Fin de mission

Fin de mission

El Watan, 23 octobre 2016

Trois ans et quelques semaines. Le désormais ex-secrétaire général du FLN, Amar Saadani, coopté à la tête de ce parti le 30 août 2013, n’aura pas tenu longtemps.

Les rumeurs concernant sa mise à l’écart qui ont circulé durant l’été dernier ont fini par se confirmer à l’occasion de la réunion, hier, du comité central du parti. Même s’il a tenté de masquer son limogeage par une des mises en scène qu’il maîtrise le mieux, en faisant croire que le décision de céder les commandes de l’appareil du FLN ne vient que de lui. Mais, malgré ce temps, trop court, qu’il aura passé au-devant de la scène nationale, Amar Saadani a réussi à rendre caricatural l’exercice politique dans le pays.
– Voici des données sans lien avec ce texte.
Lemma validate_rrsets_ok anchors answers authorities rrsets v walks status0 v' status :
  verifier_ok anchors v → Forall (walk_ok anchors) walks →
  Forall (λ s, Forall (λ n, name_encloses n (rs_owner s) = true) (rs_signers s)) rrsets →
  validate_rrsets v walks rrsets answers authorities status0 = (v', status) →
  verifier_ok anchors v' ∧
  (status = Secure → status0 = Secure ∧ Forall (λ s, rrset_grounds anchors answers s Secure) rrsets) ∧
  (status = Insecure → status0 = Insecure ∨ Exists (λ s, rrset_grounds anchors answers s Insecure) rrsets).
Proof.
  revert v walks status0. induction rrsets as [|s rrsets IH]; intros v walks status0 Hv Hws Hs.
  { intros [= <- <-]. split; [done|]. split; [by split|by left]. }
  cbn [validate_rrsets]. apply Forall_cons in Hs as [Hs Hss]. destruct (rrset_status v walks s _ _) as [[u ws] x] eqn:Er.
  eapply rrset_status_ok in Er as (Hu & Hws' & Hx); [|done..]. intros E.
  assert (Hrest : most_severe status0 x ≠ Bogus → validate_rrsets u ws rrsets answers authorities (most_severe status0 x) = (v', status)).
  { intros Hb. by destruct (most_severe status0 x). }
  destruct (decide (most_severe status0 x = Bogus)) as [Eb|Eb]; [rewrite Eb in E; injection E as <- <-; by split; [|split]|].
  apply IH in Hrest as (Hv' & Hsec & Hins); [|done..]. split; [done|]. split.
  - intros Es. destruct (Hsec Es) as [Em Hall]. apply most_severe_Secure in Em as [-> ->]. split; [done|by constructor].
  - intros Es. destruct (Hins Es) as [Em|]; [|by right; right].
    destruct (most_severe_Insecure _ _ Em) as [?| ->]; [by left|]. right. by left.
Qed.

Lemma no_keys_no_denials (lookup : KeyLookup) authority now : (∀ signer, lookup signer = None) →
  collect_verified_denial authority now lookup = ([], []).
Proof.
  intros Hl. assert (Ha : ∀ r, rrset_is_authentic (hr_name r) (record_type r) [r] authority now lookup = false).
  { intros r. apply not_true_is_false. intros (? & ? & _ & Hk & _)%sig_authenticates_signed. by rewrite Hl in Hk. }
  unfold collect_verified_denial. cbv zeta. f_equal; apply omap_none; intros r _; destruct (hr_data r); try done; by rewrite Ha.
Qed.

(** The denial of an empty answer, signed by a zone above the name whose keys are trusted. *)
Definition denial_signed (anchors : list TrustAnchor) (qname : HName) (rtype : RecordType) (m : Message) (signer : HName)
    (verdict : DnssecStatus) : Prop :=
  ∃ keys, keys_trusted anchors signer keys ∧
    denial_verdict signer keys (prove_denial qname (to_hickory rtype) (response_code m) signer) verdict.

Lemma validate_denial_ok anchors v qname rtype m signer zone verdict :
  verifier_ok anchors v → eq_ignore_case (utf8 zone) (utf8 (name_to_string signer)) = true →
  validate_denial v qname rtype (response_code m) signer zone (authorities m) = verdict → verdict ≠ Bogus →
  denial_signed anchors qname rtype m signer verdict.
Proof.
  intros (_ & Hk & _) He Hv Hb. revert Hv. unfold validate_denial. cbv zeta.
  destruct (get_zone_keys v zone) as [keys|] eqn:Ek.
  - destruct (collect_verified_denial _ _ _) as [n3 n1] eqn:Ec. intros Hv. exists keys. split.
    + exists signer, zone. apply Hk in Ek. by rewrite name_eqb_refl.
    + exists n3, n1. split; [by eapply collected_signed|done].
  - rewrite no_keys_no_denials; [|intros signer'; unfold keys_of; by destruct (name_eqb _ _)]. by intros <-.
Qed.

(** What an empty answer's verdict rests on. *)
Definition negative_grounds (anchors : list TrustAnchor) (domain : str) (rtype : RecordType) (m : Message)
    (verdict : DnssecStatus) : Prop :=
  match verdict with
  | Secure | Insecure =>
      (verdict = Insecure ∧ unsigned_below anchors domain) ∨
      ∃ signer qname, to_fqdn domain = Some qname ∧ name_encloses signer qname = true ∧
        ((verdict = Insecure ∧ unsigned_below anchors (name_to_string signer)) ∨
         denial_signed anchors qname rtype m signer verdict)
  | _ => True
  end.

Lemma validate_negative_ok anchors v domain rtype m v' verdict :
  verifier_ok anchors v → validate_negative v domain rtype m = (v', verdict) →
  verifier_ok anchors v' ∧ negative_grounds anchors domain rtype m verdict.
Proof.
  intros Hv. unfold validate_negative. destruct (extract_signer_zone _) as [signer|].
  - destruct (to_fqdn domain) as [qname|] eqn:Eq; [|by intros [= <- <-]].
    destruct (name_encloses signer qname) eqn:En; cbn [negb]; [|by intros [= <- <-]].
    destruct (verify_chain v _) as [w t] eqn:Ec. apply (verify_chain_ok anchors) in Ec as [Hw Ht]; [|done]. cbv zeta.
    intros [= <- <-]. split; [done|]. destruct t as [[]|[zone|]]; try done.
    + destruct (eq_ignore_case _ _) eqn:Ee; [|done]. destruct (validate_denial _ _ _ _ _ _ _) eqn:Ed; try done.
      all: eapply validate_denial_ok in Ed; [|done..]; right; exists signer, qname; auto.
    + right. exists signer, qname. split; [done|]. split; [done|]. left. by split; [|apply Ht].
  - destruct (verify_chain v _) as [w t] eqn:Ec. apply (verify_chain_ok anchors) in Ec as [Hw Ht]; [|done].
    intros [= <- <-]. split; [done|]. destruct t as [[]|[zone|]]; try done. left. by split; [|apply Ht].
Qed.

Lemma validate_positive_ok anchors v ans auth v' verdict :
  verifier_ok anchors v → validate_positive v ans auth = (v', verdict) →
  verifier_ok anchors v' ∧
  (verdict = Secure → Forall (λ s, rrset_grounds anchors ans s Secure) (group_rrsets ans)) ∧
  (verdict = Insecure → Exists (λ s, rrset_grounds anchors ans s Insecure) (group_rrsets ans)).
Proof.
  intros Hv. unfold validate_positive. cbv zeta. destruct (bool_decide _); [by intros [= <- <-]|].
  destruct (_ <? _)%nat; [by intros [= <- <-]|]. intros E. eapply validate_rrsets_ok in E as (Hv' & Hs & Hi); [|done..|].
  - split; [done|]. split; [intros E; by apply Hs in E as [_ ?]|]. intros E. by apply Hi in E as [?|?].
  - apply Forall_forall. intros s Hin. by apply group_rrsets_spec in Hin as [? _].
Qed.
Tout s’est joué à l’hôtel El Aurassi pour lui. Il y a été imposé contre l’avis des militants du FLN et a été poussé vers la porte de sortie, au grand dam de ses partisans. La fin de mission lui a été signifiée contre toute attente. Car il y a seulement quelques jours, en faisant sa rentrée politique après une longue absence, Amar Saadani s’est montré très confiant. Tout en excellant dans les louanges au chef de l’Etat, qui l’a maintenu à la tête de l’ex-parti unique, il s’est à nouveau attaqué violemment à l’ex-patron du DRS, le général Mohamed Mediene, dit Toufik, qu’il a qualifié de chef des officiers de l’armée française en Algérie (DAF). Dans ses attaques, il n’a pas épargné, cette fois-ci, l’ancien ministre et ex-secrétaire général du FLN, Abdelaziz Belkhadem, en touchant même à l’honneur de sa famille, dont il a remis en cause le passé durant la Guerre de Libération nationale.

Comme à son habitude, il a également répondu au groupe des 14 anciens moudjahidine qui ont exigé son remerciement, avant d’exiger la constitution d’un gouvernement à 100% FLN. Il semblerait que c’est cette dernière sortie qui a scellé définitivement son sort. Ses déclarations, notamment contre Abdelaziz Belkhadem, ont suscité des réactions officielles, notamment du Premier ministre, Abdelmalek Sellal. Amar Saadani a-t-il dépassé les lignes rouges qu’on lui a fixées ? C’est vraisemblablement le cas.

Car ce n’est pas la première fois que l’homme défraye la chronique par un discours sans aucune retenue. Jouant au «Terminator» de la politique nationale, l’homme, bénéficiant des tribunes ouvertes de certains médias, se lance dans l’arène tel un forcené. Il tire sur tout le monde. Sa première cible était le général Toufik, qualifié jusque-là de «Reb Dzaïr» (Dieu de l’Algérie).

Et cela dès son intronisation à la tête de l’ex-parti unique en 2013. Donnant l’impression d’avoir découvert l’emprise du DRS sur la vie publique, il dénonce la présence des éléments de ce corps dans toutes les administrations et au sein des partis. Galvanisé par l’effet médiatique de son discours, Amar Saadani multiplie alors des attaques contre le général Toufik, son sport préféré tout au long des années 2014, 2015 et 2016. Il est allé jusqu’à lui imputer tous les échecs enregistrés en Algérie.

Outre le général à la retraite et Abdelaziz Belkhadem, Amar Saadani n’a pas raté d’autres responsables politiques en Algérie. En plus de l’opposition à laquelle il reproche son refus d’accepter les propositions du chef de l’Etat, il s’attaque aussi à des personnalités faisant partie du cercle restreint du pouvoir. Soupçonnant le secrétaire général du RND, Ahmed Ouyahia, de vouloir succéder au président Bouteflika, il le somme de quitter son poste de directeur de cabinet de la présidence de la République.

Cela a provoqué un froid glacial dans les relations entre le FLN et le RND. Même Abdelmalek Sellal ne lui a pas échappé. Il lui demande d’adhérer au FLN s’il souhaite garder son poste de Premier ministre. Amar Saadani descend encore très bas dans ses attaques contre la secrétaire générale du Parti des travailleurs (PT), Louisa Hanoune. L’homme d’affaires, Issad Rebrab, a été également la cible du patron du FLN déchu.